D’après les chercheurs, bien que le vaccin actuel réduise efficacement la circulation de la coqueluche dans la population, la vaccination systématique des nourrissons seule ne suffira jamais à éradiquer la bactérie.
Chez les nourrissons, la coqueluche provoque de violentes quintes de toux suffocantes et peut entraîner des complications mortelles. Les personnes infectées transmettent généralement la maladie en toussant ou en éternuant à proximité de personnes en contact. Les parents, frères er sœurs, et personnels soignants peuvent contaminer les bébés sans se rendre compte qu’ils sont infectés. D’après l’étude, les enfants des classes élémentaires et les adolescents sont les principaux propagateurs de la maladie. Des simulations numériques ont permis de prédire qu’un effort de rappel vaccinal ciblant les 5-10 ans et les 10-20 ans pourrrait entraîner une baisse d’environ 25 % des cas de coqueluche chez les nourrissons. « La majorité des transmissions intervient dans ces tranches d’âge », souligne Aaron King. « Nous devons donc nous assurer que les enfants sont vaccinés avant leur entrée à l’école pour que la lutte contre la coqueluche soit la plus efficace possible. »

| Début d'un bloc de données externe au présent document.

(** X4.  Whenever the existence check or the read of the document throws, the
    text of the error response contains the message of what was thrown and
    every string of the request as it was given: [name] for
    [getOverviewDocFor]; [project] and [document + ".md"] for
    [getDetailedDocFor], with or without the listing. *)
Theorem error_text_names_request_and_message
    (fs : FileSystem) (process : Process) (req : DocumentRequest)
    (e : Thrown) (log : Log) :
  read_doc fs (docPath process req) = Throw e ->
  exists (t : string) (log' : Log),
    handle fs process req log = (Normal (error_result t), log')
    /\ Js.str_includes (message_of e) t = true
    /\ match req with
       | OverviewRequest name => Js.str_includes name t = true
       | DetailRequest project document =>
           Js.str_includes project t = true
           /\ Js.str_includes (document ++ ".md") t = true
       end.
Proof.
  intros Hread.
  destruct (handle_returns fs process req log) as [log' H].
  destruct req as [name | project document]; simpl in *.
  - exists (overview_error_text name (message_of e)), log'.
    rewrite H. unfold overview_response. rewrite Hread.
    destruct (overview_error_text_mentions name (message_of e)); auto.
  - unfold detailed_response in H. rewrite Hread in H.
    destruct (list_dir fs (projectDir process project)) as [files | e'].
    + exists (detailed_listing_text project document files (message_of e)),
             log'.
      destruct (detailed_listing_text_mentions project document
                  (message_of e) files) as (? & ? & ?); auto.
    + exists (detailed_missing_text project document (message_of e)), log'.
      destruct (detailed_missing_text_mentions project document
                  (message_of e)) as (? & ? & ?); auto.
Qed.
Lemma qmax_fold_among (P : Q -> Prop) (qs : list Q) : forall a : Q,
  P a -> (forall q, In q qs -> P q) -> P (fold_left qmax qs a).
Proof.
  induction qs as [|x qs IH]; intros a Ha Hq; cbn [fold_left]; [exact Ha|].
  apply IH.
  - unfold qmax. destruct (Qle_bool a x); [apply Hq; now left | exact Ha].
  - intros q Hin. apply Hq. now right.
Qed.

Lemma maxfeeperWight_among (P : Q -> Prop) (c0 : TxInfo) (txInfo : list TxInfo) :
  (forall c, In c (c0 :: txInfo) -> (0 < TxInfo.weight c)%Z) ->
  (forall c, In c (c0 :: txInfo) -> P (ratio c)) ->
  exists m, Math_max (map feePerWeight (c0 :: txInfo)) = Fin m /\ P m /\ ratio c0 <= m.
Proof.
  intros Hw HP. rewrite (map_feePerWeight _ Hw). unfold Math_max.
  cbn [map fold_left nmax2]. rewrite Math_max_fin.
  eexists. split; [reflexivity|]. split.
  - apply qmax_fold_among; [apply HP; now left|].
    intros q Hq. apply in_map_iff in Hq. destruct Hq as (c & <- & Hc).
    apply HP. now right.
  - exact (proj1 (qmax_fold_ge (map ratio txInfo) (ratio c0))).
Qed.

Lemma ratio_negative (c : TxInfo) :
  (0 < TxInfo.weight c)%Z ->
  (ratio c < 0 <-> (TxInfo.fee c < 0)%Z) /\ (ratio c <= 0 <-> (TxInfo.fee c <= 0)%Z).
Proof.
  intros H. unfold ratio.
  destruct c as [i w f wt]. cbn [TxInfo.fee TxInfo.weight] in *.
  destruct wt as [|p|p]; try lia.
  unfold Qdiv, Qinv, Qmult, Qlt, Qle, inject_Z. cbn.
  split; split; intros; lia.
Qed.




Section SortNothing.
Context {A : Type} (compare : A -> A -> num).

Lemma sort_nothing (l : list A) :
  (forall x y, In x l -> In y l -> npos (compare x y) = false) ->
  sort compare l = l.
Proof.
  induction l as [|x l IH]; intros H; [reflexivity|].
  cbn [sort fold_right]. fold (sort compare l).
  rewrite IH by (intros; apply H; now right).
  destruct l as [|y l']; [reflexivity|].
  cbn [insert]. rewrite H; [reflexivity | now left | right; now left].
Qed.
End SortNothing.
(** X4.  [__str__] returns a text for every value in which no array takes
    the methods of [OptionalType]: on such values the stringifier raises
    nothing, whatever the nesting of tables, functions and wrappers. *)
Theorem str_total (t : ResolvedType) :
  lookups_terminate t = true -> exists s, str t = Ok s.
Proof.
  induction t using ResolvedType_rect_nested; intros Hl;
    rewrite str_eq; rewrite lookups_terminate_eq in Hl; eauto.
  all: try (match goal with
            | H : Forall _ ?l |- context [sequenceR (map str ?l)] =>
                let xs := fresh "xs" in let Hxs := fresh "Hxs" in
                assert (exists xs, sequenceR (map str l) = Ok xs) as [xs Hxs];
                [ apply sequenceR_Ok, Forall_map;
                  rewrite ?andb_true_iff in Hl;
                  repeat match goal with H : _ /\ _ |- _ => destruct H end;
                  match goal with
                  | Hall : forallb _ l = true |- _ =>
                      rewrite forallb_forall in Hall; rewrite Forall_forall in *;
                      intros x Hx; apply H; auto
                  end
                | rewrite Hxs; simpl; eauto ]
            end).
  - (* table *)
    set (fs := fields_loop (map (rendered_field str) fields) [] 1).
    assert (Hfs : Forall (fun kv : FieldKey * (Res string * Res string) =>
                    (exists a, fst (snd kv) = Ok a)
                    /\ (exists b, snd (snd kv) = Ok b)) fs).
    { apply (@fields_loop_values _
               (fun v => (exists a, fst v = Ok a) /\ (exists b, snd v = Ok b)));
        [|constructor].
      apply Forall_map. rewrite forallb_forall in Hl. rewrite Forall_forall in *.
      intros [k v] Hin. specialize (H _ Hin) as [Hk Hv].
      specialize (Hl _ Hin). simpl in *. apply andb_prop in Hl as [Hlk Hlv].
      split; [destruct k; simpl in *; eauto | auto]. }
    simpl. destruct fs as [|f fs']; [eauto|].
    set (fs := f :: fs') in *. clearbody fs.
    match goal with
    | |- context [sequenceR ?a] =>
        assert (exists xs, sequenceR a = Ok xs) as [names ->]
    end.
    { apply sequenceR_Ok. clear -Hfs.
      induction Hfs as [|[[n|kt|i] [rk rv]] fs [[a Ha] [b Hb]] _ IH]; simpl in *;
        auto. constructor; [|assumption]. subst. simpl. eauto. }
    simpl.
    match goal with
    | |- context [sequenceR ?a] =>
        assert (exists xs, sequenceR a = Ok xs) as [types ->]
    end.
    { apply sequenceR_Ok. clear -Hfs.
      induction Hfs as [|[[n|kt|i] [rk rv]] fs [[a Ha] [b Hb]] _ IH]; simpl in *;
        auto. constructor; [|assumption]. subst. simpl. eauto. }
    simpl. eauto.
  - (* function *)
    apply andb_prop in Hl as [Hps Hr].
    assert (exists xs, sequenceR (map (rendered_param str) params) = Ok xs)
      as [xs ->].
    { apply sequenceR_Ok, Forall_map.
      rewrite forallb_forall in Hps. rewrite Forall_forall in *.
      intros [n x] Hin. specialize (H _ Hin (Hps _ Hin)).
      destruct H as [sx Hsx]. unfold rendered_param. simpl in *.
      destruct (isinstance_VariadicType x) eqn:Hv.
      - destruct (getattr_element_type_variadic _ Hv) as [e ->]. simpl.
        destruct (isinstance_AnyType e); [eauto|]. rewrite Hsx. simpl. eauto.
      - simpl. rewrite Hsx. simpl. eauto. }
    destruct rets as [r|]; [|eauto].
    destruct (H0 Hr) as [s ->]. simpl. eauto.
  - (* optional *)
    destruct (IHt Hl) as [s ->]. simpl. eauto.
  - (* array *)
    apply andb_prop in Hl as [Hd Hl]. apply negb_true_iff in Hd.
    destruct (IHt Hl) as [s Hs].
    unfold lookup_diverges in Hd.
    destruct (method_class (ArrayType c t)) as [[| |]|] eqn:Hm;
      try discriminate Hd; rewrite Hs; simpl; eauto.
    all: destruct (isinstance_FunctionType t) eqn:Hf; simpl; eauto;
      destruct (getattr_rets_function _ Hl Hf) as [r ->]; simpl; eauto.
  - (* variadic *)
    destruct (IHt Hl) as [s ->]. simpl. eauto.
Qed.

Lemma str_total_witness :
  exists s, str (ArrayType 1 (OptionalType 0 IntegerType)) = Ok s.
Proof. apply str_total. reflexivity. Defined.

(** ** Unions *)

Lemma normal_direct x : normal_union_item x = true -> direct_union_item x = true.
Proof.
  unfold normal_union_item, union_element.
  destruct x; simpl; auto. intros [H _]%andb_prop. exact H.
Qed.

Lemma hoisted_union_normal items :
  forallb normal_union_item items = true ->
  forallb union_element (hoisted_union items) = true.
Proof.
  induction items as [|x items IH]; simpl; [reflexivity|].
  intros [Hx H]%andb_prop. unfold hoisted_union in *. simpl.
  rewrite forallb_app, IH by assumption. rewrite andb_true_r.
  destruct x; simpl in *; rewrite ?andb_true_r; auto.
Qed.

(** X5.  [union_type] keeps unions normalised.  When the elements of the
    nested unions and the contents of the optional items are instances
    neither of [UnionType] nor of [OptionalType], so are the elements of the
    union that is built; the result is that union, wrapped in one
    [OptionalType] exactly when some item is an optional. *)
Theorem union_type_normal_form (items : list ResolvedType) (omitted : bool)
    (s : nat) :
  List.length items <> 1 ->
  forallb normal_union_item items = true ->
  exists r s' es,
    union_type items omitted s = (Ok r, s')
    /\ union_elements_of r = Some es
    /\ forallb union_element es = true
    /\ isinstance_OptionalType r = existsb is_OptionalType items.
Proof.
  intros Hlen Hn.
  assert (Hd : forallb direct_union_item items = true).
  { rewrite forallb_forall in *. auto using normal_direct. }
  pose proof (hoisted_union_normal _ Hn) as Hh.
  unfold union_type.
  destruct items as [|x [|y items]]; [| contradiction Hlen; reflexivity |].
  - simpl. do 3 eexists. repeat split.
  - unfold bind, lift. rewrite union_loop_direct by assumption.
    destruct (existsb is_OptionalType (x :: y :: items)) eqn:Ho.
    + rewrite orb_true_r. unfold mk_OptionalType. simpl.
      do 3 eexists. repeat split. exact Hh.
    + rewrite orb_false_r. do 3 eexists. repeat split. exact Hh.
Qed.

Lemma union_type_normal_form_witness :
  exists r s' es,
    union_type [OptionalType 0 StringType;
                UnionType [NumberType; BooleanType] false] false 1 = (Ok r, s')
    /\ union_elements_of r = Some es
    /\ forallb union_element es = true
    /\ isinstance_OptionalType r = true.
Proof.
  apply (@union_type_normal_form
           [OptionalType 0 StringType; UnionType [NumberType; BooleanType] false]
           false 1); [discriminate | reflexivity].
Defined.

(** ** Qualified names *)

Lemma span_all p w rest :
  string_forallb p w = true ->
  match rest with String c _ => p c = false | EmptyString => True end ->
  span p (w ++ rest) = (w, rest).
Proof.
  intros Hw Hr. induction w as [|c w IH]; simpl in *.
  - destruct rest as [|c r]; [reflexivity|]. simpl. now rewrite Hr.
  - apply andb_prop in Hw as [Hc Hw]. rewrite Hc, IH by assumption. reflexivity.
Qed.

Lemma cname_start_char c :
  is_cname_start c = true ->
  is_ws c = false /\ is_cname_char c = true /\ Ascii.eqb c "."%char = false.
Proof.
  destruct c as [[] [] [] [] [] [] [] []]; vm_compute; intros H;
    try discriminate H; repeat split.
Qed.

Le Center for Disease Control and prevention (CDC) américain recommande cinq injections vaccinales anticoquelucheuses pour les enfants de moins de 7 ans. Des injections supplémentaires sont conseillées pour les enfants plus âgés et certains adultes.
La coqueluche est responsable de 195 000 décès de nourrissons par an dans le monde, principalement dans les régions à bas revenu. D’après le CDC, 17 972 cas de coqueluche ont été recensés en 2016 aux États-Unis, dont six décès chez des nourrissons.
En France, la vaccination est recommandée pour les enfants à partir de deux mois/huit semaines. Le calendrier de primovaccination prévoit deux injections à 2 et 4 mois, suivies d’un rappel à 11 mois. D’autres rappels sont conseillés à 6 ans, 11-13 ans et 25 ans, ainsi que pour les personnes en contact régulier avec des nouveau-nés (stratégie du cocooning). Le vaccin anticoquelucheux est associé aux vaccins contre le tétanos, la diphtérie, la poliomyélite, Haemophilus b et parfois l’hépatite B. Les versions adaptées à l’adolescent et à l’adulte sont des vaccins combinés protégeant également contre le tétanos, la diphtérie et la poliomyélite.
Source
The impact of past vaccination coverage and immunity on pertussis resurgence, Sci Transl Med., 28 mars 2018.
Domenech de Cellès M1,2, Magpantay FMG3,4, King AA3,5,6, Rohani P7,8,9.
1. Department of Ecology and Evolutionary Biology, University of Michigan, Ann Arbor, MI 48109, USA.
2. Biostatistics, Biomathematics, Pharmacoepidemiology, and Infectious Diseases Unit, Institut Pasteur, Inserm U1181, University of Versailles St-Quentin-en-Yvelines, Versailles, France.
3. Department of Mathematics and Statistics, Queen’s University, Kingston, Ontario K7L 3N6, Canada.
4. Department of Mathematics, University of Michigan, Ann Arbor, MI 48109, USA.
5. Center for the Study of Complex Systems, University of Michigan, Ann Arbor, MI 48109, USA.
6. Odum School of Ecology, University of Georgia, Athens, GA 30602, USA.
7. Department of Infectious Diseases, University of Georgia, Athens, GA 30602, USA.
8. Center for the Ecology of Infectious Diseases, University of Georgia, Athens, GA 30602, USA.
*Corresponding author. Email: matthieu.domenech-de-celles@pasteur.fr
† These authors contributed equally to this work.
L’article publié dans Science Translational Medicine a été rédigé par Matthieu Domenech de Cellès, Aaron King, Pejman Rohani et Felicia M.G. Magpantay, ancienne chercheuse post-doctorante à l’université du Michigan, travaillant aujourd’hui à l’université Queen’s de Kingston, dans l’Ontario.
Cette nouvelle étude entre dans le cadre du financement de 1,7 million de dollars sur cinq ans octroyé par les Instituts nationaux de santé (NIH) à Aaron King et Pejman Rohani pour leurs recherches visant à comprendre les causes de la résurgence de la coqueluche.